Kubernetes Core Concepts

Kubernetes is best understood as a set of independent control loops coordinated through the API server. Users write desired state. Controllers, schedulers, kubelets, and add-ons observe that state and update either the cluster or object status.

API Machinery

The API server is not a passive database front end. It is the consistency boundary for Kubernetes state.

flowchart LR
  Client[kubectl / controller / webhook client] --> Authn[Authentication]
  Authn --> Authz[Authorization]
  Authz --> Admit[Mutating and validating admission]
  Admit --> Validate[Schema and field validation]
  Validate --> Etcd[(etcd persistent state)]
  Etcd --> Watch[Watch streams]
  Watch --> Controllers[Controllers and kubelets]
  Controllers --> Status[Status updates and events]
  Status --> Etcd

Request path for a normal write:

  1. Authentication identifies the caller.
  2. Authorization checks whether the caller can perform the verb on the resource.
  3. Admission plugins and webhooks can default, validate, mutate, or reject the object.
  4. Schema validation verifies known fields and types.
  5. The API server writes accepted state to etcd.
  6. Watches notify controllers, kubelets, and clients.

resourceVersion supports optimistic concurrency. If two clients update the same object from stale state, one update may conflict and must be retried from a fresh read. This is why controllers are written as reconciliation loops instead of one-shot scripts.

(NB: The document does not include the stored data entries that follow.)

(** The body of both loops: [c] drops into the hole. *)
Lemma wk_drop st0 d0 n x w b c :
  walking st0 d0 n x w -> n <= zlen d0 -> zlen d0 < 2147483648 ->
  1 <= b < n -> b <> w.(w_i) -> w.(w_i) < n -> w.(w_d) !! b = Some c -> node_ok w.(w_st) c ->
  okp (d ← aset w.(w_d) w.(w_i) c; st ← setpos w.(w_st) c w.(w_i);
       Ok (inl (Walk d st b) : walk St + walk St))
    (fun r => exists w', r = inl w' /\ walking st0 d0 n x w' /\ w'.(w_i) = b /\
       swapped (wprio st0 x w) (wprio st0 x w') w.(w_i) b).
Proof.
  intros Hw Hn Hb32 Hb Hbi Hi Hc Hcn. pose proof Hw as [Hhole Hlen _ _ _ _].
  rewrite aset_Some by lia. rewrite bind_Ok. apply okp_bind. eapply okp_mono.
  { apply (setpos_law _ c (w_i w)); [done|lia]. }
  intros st (Hfr & Epos & Eother). simpl. eexists. split; [done|].
  split; [by eapply wk_move|]. split; [done|].
  apply wprio_move; (done || lia).
Qed.

Lemma bubble_up_ok st q i x :
  loose st q i x -> i < q.(pq_size) -> up_ok (prio st q.(pq_d)) i q.(pq_size) ->
  okp (bubble_up q i st) (rearranged st q x).
Proof.
  intros Hl Hi Hup. pose proof Hl as [Ll Lb Lr Lp La Ln _].
  unfold bubble_up. rewrite (aget_Some _ _ _ La), bind_Ok, getpri_law, bind_Ok by done.
  remember q.(pq_size) as n eqn:En.
  apply okp_bind. apply (okp_mono _ (fun w => walking st q.(pq_d) n x w /\ heap (wprio st x w) n));
    [|intros w [Hw Hh]; subst n; by eapply settle_ok].
  apply (rloop_inv _ (fun w => walking st q.(pq_d) n x w /\ w.(w_i) < n /\
    up_ok (wprio st x w) w.(w_i) n) (fun w => w.(w_i))).
  - intros w [[] _]. lia.
  - clear Hup. intros w (Hw & Hwi & Hup). unfold bubble_step.
    pose proof (wk_hole _ _ _ _ _ Hw). pose proof (wk_len _ _ _ _ _ Hw).
    destruct (Z.ltb_spec 1 (w_i w)) as [Hi1|Hi1].
    + destruct (child_parent (w_i w) Hi1) as [Hch Hp].
      destruct (wk_at st q.(pq_d) n x w (parent (w_i w)) Hw) as (c & Hc & Hcn & Hpri & Epri); [lia..|].
      rewrite (aget_Some _ _ _ Hc), bind_Ok, Hpri, bind_Ok.
      rewrite <- (wprio_hole st x w) by lia.
      destruct (cmppri _ _) eqn:Ecmp; simpl.
      * eapply okp_mono; [eapply wk_drop; (exact Hw || exact Hc || done || lia)|].
        intros r (w' & -> & Hw' & Ei & Hsw). split; [|lia].
        split; [done|]. rewrite Ei. split; [lia|]. eapply up_step; eauto; lia.
      * split; [done|]. eapply up_stop; [done|]. intros p Hpc.
        by rewrite (child_inj _ _ _ Hpc Hch).
    + simpl. split; [done|]. eapply up_stop; [done|]. intros p [? ?]. lia.
  - split; [by subst n; apply loose_start|]. split; [done|]. simpl.
    destruct Hup as [H1 H2]. split; intros p j Hpj Hj ?; unfold below;
      rewrite !(loose_wprio _ _ _ _ _ Hl); [by apply H1|by eapply H2].
  - simpl. lia.
Qed.

Lemma maxchild_ok st0 d0 n x w :
  walking st0 d0 n x w -> n <= zlen d0 -> zlen d0 < 2147483648 ->
  okp (maxchild n w.(w_d) w.(w_i) w.(w_st)) (fun c =>
    (c = 0 /\ (forall j, child w.(w_i) j -> n <= j)) \/
    (child w.(w_i) c /\ c < n /\
     forall j, child w.(w_i) j -> j < n -> below (wprio st0 x w) c j)).
Proof.
  intros Hw Hn Hb. pose proof (wk_hole _ _ _ _ _ Hw).
  unfold maxchild, left. rewrite Z.shiftl_mul_pow2 by lia. change (2 ^ 1) with 2. unwrap.
  destruct (Z.leb_spec n (w_i w * 2)); [left; split; [done|unfold child; lia]|].
  destruct (Z.ltb_spec (w_i w * 2 + 1) n).
  - destruct (wk_at st0 d0 n x w (w_i w * 2) Hw) as (a & Ha & _ & Hpa & _); [lia..|].
    destruct (wk_at st0 d0 n x w (w_i w * 2 + 1) Hw) as (b & Hb' & _ & Hpb & _); [lia..|].
    rewrite (aget_Some _ _ _ Ha), bind_Ok, Hpa, bind_Ok.
    rewrite (aget_Some _ _ _ Hb'), bind_Ok, Hpb, bind_Ok.
    destruct (cmppri _ _) eqn:Ec; right; (split; [unfold child; lia|]); (split; [lia|]);
      intros j [_ [->| ->]] Hj; unfold below; rewrite ?(Z.mul_comm 2); try done;
      try apply cmppri_irrefl. by apply cmppri_asym.
  - right. split; [unfold child; lia|]. split; [lia|]. intros j [_ Hj] ?.
    assert (j = w_i w * 2) as -> by lia. apply cmppri_irrefl.
Qed.

Lemma percolate_down_ok st q i x :
  loose st q i x -> down_ok (prio st q.(pq_d)) i q.(pq_size) ->
  okp (percolate_down q i st) (rearranged st q x).
Proof.
  intros Hl Hdown. pose proof Hl as [Ll Lb Lr Lp La Ln _].
  unfold percolate_down. rewrite (aget_Some _ _ _ La), bind_Ok, getpri_law, bind_Ok by done.
  remember q.(pq_size) as n eqn:En.
  apply okp_bind. apply (okp_mono _ (fun w => walking st q.(pq_d) n x w /\ heap (wprio st x w) n));
    [|intros w [Hw Hh]; subst n; by eapply settle_ok].
  apply (rloop_inv _ (fun w => walking st q.(pq_d) n x w /\ down_ok (wprio st x w) w.(w_i) n)
    (fun w => Z.max 0 (n - w.(w_i)))).
  - lia.
  - clear Hdown. intros w (Hw & Hdown). unfold percolate_step.
    pose proof (wk_hole _ _ _ _ _ Hw). pose proof (wk_len _ _ _ _ _ Hw).
    apply okp_bind. eapply okp_mono; [eapply maxchild_ok; (exact Hw || lia)|].
    intros c [[-> Hnone]|(Hch & Hcn & Hbest)]; simpl.
    { split; [done|]. eapply down_stop; [done|]. intros j Hj ?. specialize (Hnone j Hj). lia. }
    assert (w_i w < c) by (unfold child in Hch; lia).
    rewrite (proj2 (Z.eqb_neq c 0)) by lia. simpl.
    destruct (wk_at st q.(pq_d) n x w c Hw) as (y & Hy & Hyn & Hpri & Epri); [lia..|].
    rewrite (aget_Some _ _ _ Hy), bind_Ok, Hpri, bind_Ok.
    rewrite <- (wprio_hole st x w) by lia.
    destruct (cmppri _ _) eqn:Ecmp; simpl.
    + eapply okp_mono; [eapply wk_drop; (exact Hw || exact Hy || done || lia)|].
      intros r (w' & -> & Hw' & Ei & Hsw). split; [|lia].
      split; [done|]. rewrite Ei. by eapply down_step.
    + split; [done|]. eapply down_stop; [done|]. intros j Hj ?. unfold below.
      eapply cmppri_negtrans; [done|]. by apply Hbest.
  - split; [by subst n; apply loose_start|]. simpl.
    destruct Hdown as [H1 H2]. split; intros p j Hpj Hj ?; unfold below;
      rewrite !(loose_wprio _ _ _ _ _ Hl); [by apply H1|by eapply H2].
  - simpl. lia.
Qed.

(** ** The operations *)

(** Elements of the queue sit at one index, the one their position says. *)
Lemma pq_index st q y :
  pq_ok st q -> in_pq q y ->
  1 <= pos_of st y < q.(pq_size) /\ q.(pq_d) !! pos_of st y = Some y /\ node_ok st y.
Proof. intros Hq (j & Hj & E). destruct (pq_nodes _ _ Hq j y Hj E) as [? ->]. done. Qed.

(** The queue holds the elements [mem]; only their positions changed. *)
Definition pq_upd (st : St) (mem : Z -> Prop) (st' : St) (q' : pqueue) : Prop :=
  pq_ok st' q' /\ frame st st' /\ (forall y, in_pq q' y <-> mem y).

(** The queue only sees the priority and the position of its elements. *)
Lemma pq_ok_ext st st' q :
  pq_ok st q ->
  (forall y, in_pq q y -> node_ok st y -> pos_of st' y = pos_of st y /\
     pri_of st' y = pri_of st y /\ node_ok st' y) ->
  pq_ok st' q.
Proof.
  intros [Hl Hb Hr Hn Hh] Hext. split; try done.
  - intros j y Hj E. destruct (Hn j y Hj E) as [Hy Hpos].
    destruct (Hext y) as (-> & _ & ?); [by exists j|done|done].
  - eapply heap_ext; [exact Hh|lia|]. intros j Hj. unfold prio.
    destruct (q.(pq_d) !! j) as [y|] eqn:E; [|done].
    destruct (Hn j y Hj E) as [Hy _]. by destruct (Hext y) as (_ & -> & _); [by exists j|done|].
Qed.

(** Positions outside [mem] are unchanged. *)
Definition pos_kept (st st' : St) (mem : Z -> Prop) : Prop :=
  forall y, ~ mem y -> pos_of st' y = pos_of st y.

Lemma pqueue_insert_spec st q x :
  pq_ok st q -> node_ok st x -> ~ in_pq q x -> q.(pq_size) < q.(pq_avail) ->
  okp (pqueue_insert (Some q) x st) (fun '(rc, oq, st') =>
    rc = 0 /\ exists q', oq = Some q' /\ pq_upd st (fun y => y = x \/ in_pq q y) st' q' /\
    pos_kept st st' (fun y => y = x \/ in_pq q y) /\
    q'.(pq_size) = q.(pq_size) + 1 /\ q'.(pq_avail) = q.(pq_avail)).
Proof.
  intros [Hlen Hb Hr Hn Hh] Hx Hnin Hroom. unfold pqueue_insert.
  rewrite aset_Some, bind_Ok by lia. unwrap.
  remember q.(pq_size) as n eqn:En.
  assert (forall j y, 1 <= j < n + 1 -> j <> n -> <[n := x]> q.(pq_d) !! j = Some y ->
    y <> x /\ node_ok st y /\ pos_of st y = j) as Hothers.
  { intros j y Hj Hjn E. rewrite zlookup_zinsert_ne in E by done.
    split; [|apply Hn; [lia|done]]. intros ->. apply Hnin. exists j. split; [lia|done]. }
  assert (forall y, in_pq (Pqueue (n + 1) (pq_avail q) (pq_step q) (<[n := x]> (pq_d q))) y
    <-> y = x \/ in_pq q y) as Hmem.
  { intros y. unfold in_pq, slots; simpl. rewrite <- En. split.
    - intros (j & Hj & E). destruct (decide (j = n)) as [->|].
      + rewrite zlookup_zinsert_eq in E by lia. left. congruence.
      + rewrite zlookup_zinsert_ne in E by done. right. exists j. split; [lia|done].
    - intros [->|(j & Hj & E)].
      + exists n. split; [lia|]. apply zlookup_zinsert_eq. lia.
      + exists j. split; [lia|]. rewrite zlookup_zinsert_ne; [done|lia]. }
  apply okp_bind. eapply okp_mono.
  { apply (bubble_up_ok st _ n x).
    - split; simpl; try done; try lia.
      + by rewrite zlen_zinsert.
      + apply zlookup_zinsert_eq. lia.
    - simpl. lia.
    - simpl. split; [intros p j Hpj Hj Hjn|unfold child; lia].
      unfold child in Hpj. unfold below, prio. rewrite !zlookup_zinsert_ne by lia.
      apply Hh; unfold child; lia. }
  intros [q' st'] (Hok & Hfr & Hin & Hpos & Hsz & Hav). simpl in *.
  split; [done|]. exists q'. split; [done|]. split; [split; [done|split; [done|]]|split; [|lia]].
  - intros y. by rewrite Hin.
  - intros y Hy. apply Hpos; [|rewrite Hmem]; tauto.
Qed.

(** [slots] of an array whose last element replaces the one at [i]. *)
Lemma slots_replace st q i x y :
  pq_ok st q -> 1 <= i < q.(pq_size) -> q.(pq_d) !! i = Some x ->
  exists lst, q.(pq_d) !! (q.(pq_size) - 1) = Some lst /\
    (slots (q.(pq_size) - 1) (<[i := lst]> q.(pq_d)) y <-> in_pq q y /\ y <> x).
Proof.
  intros [Hlen Hb Hr Hn Hh] Hi Hx.
  destruct (zlookup_lt q.(pq_d) (q.(pq_size) - 1)) as [lst Hlst]; [lia|].
  exists lst. split; [done|]. unfold in_pq, slots. split.
  - intros (j & Hj & E). destruct (decide (j = i)) as [->|].
    + rewrite zlookup_zinsert_eq in E by lia. injection E as <-. split; [exists (q.(pq_size) - 1); split; [lia|done]|].
      intros ->. destruct (Hn _ _ Hi Hx) as [_ ?]. destruct (Hn (pq_size q - 1) x) as [_ ?]; [lia|done|]. lia.
    + rewrite zlookup_zinsert_ne in E by done. split; [exists j; split; [lia|done]|].
      intros ->. destruct (Hn _ _ Hi Hx) as [_ ?]. destruct (Hn j x) as [_ ?]; [lia|done|]. lia.
  - intros [(j & Hj & E) Hyx].
    assert (j <> i) by (intros ->; congruence).
    destruct (decide (j = pq_size q - 1)) as [->|].
    + exists i. split; [lia|]. rewrite zlookup_zinsert_eq by lia. congruence.
    + exists j. split; [lia|]. by rewrite zlookup_zinsert_ne.
Qed.

(** The array of [pqueue_pop] and [pqueue_remove] before their walk. *)
Lemma loose_replace st q i x lst :
  pq_ok st q -> 1 <= i < q.(pq_size) -> q.(pq_d) !! i = Some x ->
  q.(pq_d) !! (q.(pq_size) - 1) = Some lst ->
  loose st (Pqueue (q.(pq_size) - 1) q.(pq_avail) q.(pq_step) (<[i := lst]> q.(pq_d))) i lst /\
  (forall j, j <> i -> prio st (<[i := lst]> q.(pq_d)) j = prio st q.(pq_d) j) /\
  prio st (<[i := lst]> q.(pq_d)) i = pri_of st lst.
Proof.
  intros [Hlen Hb Hr Hn Hh] Hi Hx Hlst.
  destruct (Hn (q.(pq_size) - 1) lst) as [Hlok Hlpos]; [lia|done|].
  split; [split; simpl; try done; try lia|split].
  - by rewrite zlen_zinsert.
  - apply zlookup_zinsert_eq. lia.
  - intros j y Hj Hji E. rewrite zlookup_zinsert_ne in E by done.
    destruct (Hn j y) as [? E']; [lia|done|]. split; [intros ->; lia|done].
  - intros j Hj. unfold prio. by rewrite zlookup_zinsert_ne.
  - unfold prio. rewrite zlookup_zinsert_eq by lia. done.
Qed.

Lemma pq_prio st q j y : q.(pq_d) !! j = Some y -> prio st q.(pq_d) j = pri_of st y.
Proof. unfold prio. by intros ->. Qed.

Lemma pqueue_pop_empty st q : q.(pq_size) = 1 -> pqueue_pop (Some q) st = Ok (None, Some q, st).
Proof. intros E. unfold pqueue_pop. by rewrite E. Qed.

Lemma pqueue_peek_spec st q :
  pq_ok st q -> 1 < q.(pq_size) -> exists x, q.(pq_d) !! 1 = Some x /\ pqueue_peek (Some q) = Ok (Some x).
Proof.
  intros [Hl _ Hr _ _] Hs. destruct (zlookup_lt q.(pq_d) 1) as [x Hx]; [lia|]. exists x. split; [done|].
  unfold pqueue_peek. rewrite (proj2 (Z.eqb_neq _ _)) by lia. by rewrite (aget_Some _ _ _ Hx).
Qed.

(** The first element is beaten by none. *)
Lemma pq_first st q x y :
  pq_ok st q -> q.(pq_d) !! 1 = Some x -> in_pq q y -> cmppri (pri_of st x) (pri_of st y) = false.
Proof.
  intros Hq Hx (j & Hj & E). rewrite <- (pq_prio st q 1 x Hx), <- (pq_prio st q j y E).
  apply (heap_root _ _ _ (pq_heap _ _ Hq)), Hj.
Qed.

Lemma pqueue_pop_spec st q :
  pq_ok st q -> 1 < q.(pq_size) ->
  okp (pqueue_pop (Some q) st) (fun '(o, oq, st') =>
    exists x q', o = Some x /\ oq = Some q' /\ in_pq q x /\ q.(pq_d) !! 1 = Some x /\
    (forall y, in_pq q y -> cmppri (pri_of st x) (pri_of st y) = false) /\
    pq_upd st (fun y => in_pq q y /\ y <> x) st' q' /\
    pos_kept st st' (in_pq q) /\
    q'.(pq_size) = q.(pq_size) - 1 /\ q'.(pq_avail) = q.(pq_avail)).
Proof.
  intros Hq Hsz. pose proof Hq as [Hlen Hb Hr Hn Hh]. unfold pqueue_pop.
  rewrite (proj2 (Z.eqb_neq _ _)) by lia.
  destruct (zlookup_lt q.(pq_d) 1) as [x Hx]; [lia|].
  destruct (zlookup_lt q.(pq_d) (q.(pq_size) - 1)) as [lst Hlst]; [lia|].
  rewrite (aget_Some _ _ _ Hx), bind_Ok. unwrap.
  rewrite (aget_Some _ _ _ Hlst), bind_Ok, aset_Some, bind_Ok by lia.
  destruct (loose_replace st q 1 x lst Hq ltac:(lia) Hx Hlst) as (Hl & Hp & _).
  apply okp_bind. eapply okp_mono.
  { apply (percolate_down_ok st _ 1 lst Hl). simpl. apply (heap_down_ok (prio st q.(pq_d))).
    - eapply heap_ext; [exact Hh|lia|done].
    - done.
    - unfold child. lia. }
  assert (forall y, slots (q.(pq_size) - 1) (<[1 := lst]> q.(pq_d)) y <-> in_pq q y /\ y <> x) as Hmem.
  { intros y. destruct (slots_replace st q 1 x y Hq) as (lst' & Hlst' & Hiff); [lia|done|].
    assert (lst' = lst) as -> by congruence. done. }
  intros [q' st'] (Hok & Hfr & Hin & Hpos & Hsz' & Hav). unfold in_pq in Hin, Hpos; simpl in *.
  assert (in_pq q x) as Hxin by (exists 1; split; [lia|done]).
  assert (in_pq q lst) as Hlin by (exists (q.(pq_size) - 1); split; [lia|done]).
  exists x, q'. do 4 (split; [done|]). split.
  { intros y. by apply pq_first. }
  split; [split; [done|split; [done|]]|split; [|done]].
  - intros y. rewrite <- Hmem. apply Hin.
  - intros y Hy. apply Hpos; [by intros ->|]. rewrite Hmem. tauto.
Qed.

Example: a controller that watches Deployments might see resourceVersion: "1024" on a Deployment, compute a ReplicaSet change, then fail its update because another actor already wrote resourceVersion: "1025". The correct behavior is to re-list or re-watch, recompute from the new object, and try again.

kubectl get deployment web -o jsonpath='{.metadata.resourceVersion}{"\n"}'
kubectl get deployment web --watch --output-watch-events
kubectl get --raw '/api/v1/namespaces/default/pods?watch=true&resourceVersion=0' | head

Watch streams are why Kubernetes controllers react quickly without constantly polling every object. A stale watch is not fatal; clients must handle compaction, reconnect, and resume from a fresh list when the API server says a resource version is too old.

Object Model

Every Kubernetes object has:

  • Metadata: name, namespace, labels, annotations, owner references, finalizers, resource version.
  • Spec: desired state written by a user, controller, or automation.
  • Status: observed state written by controllers or node agents.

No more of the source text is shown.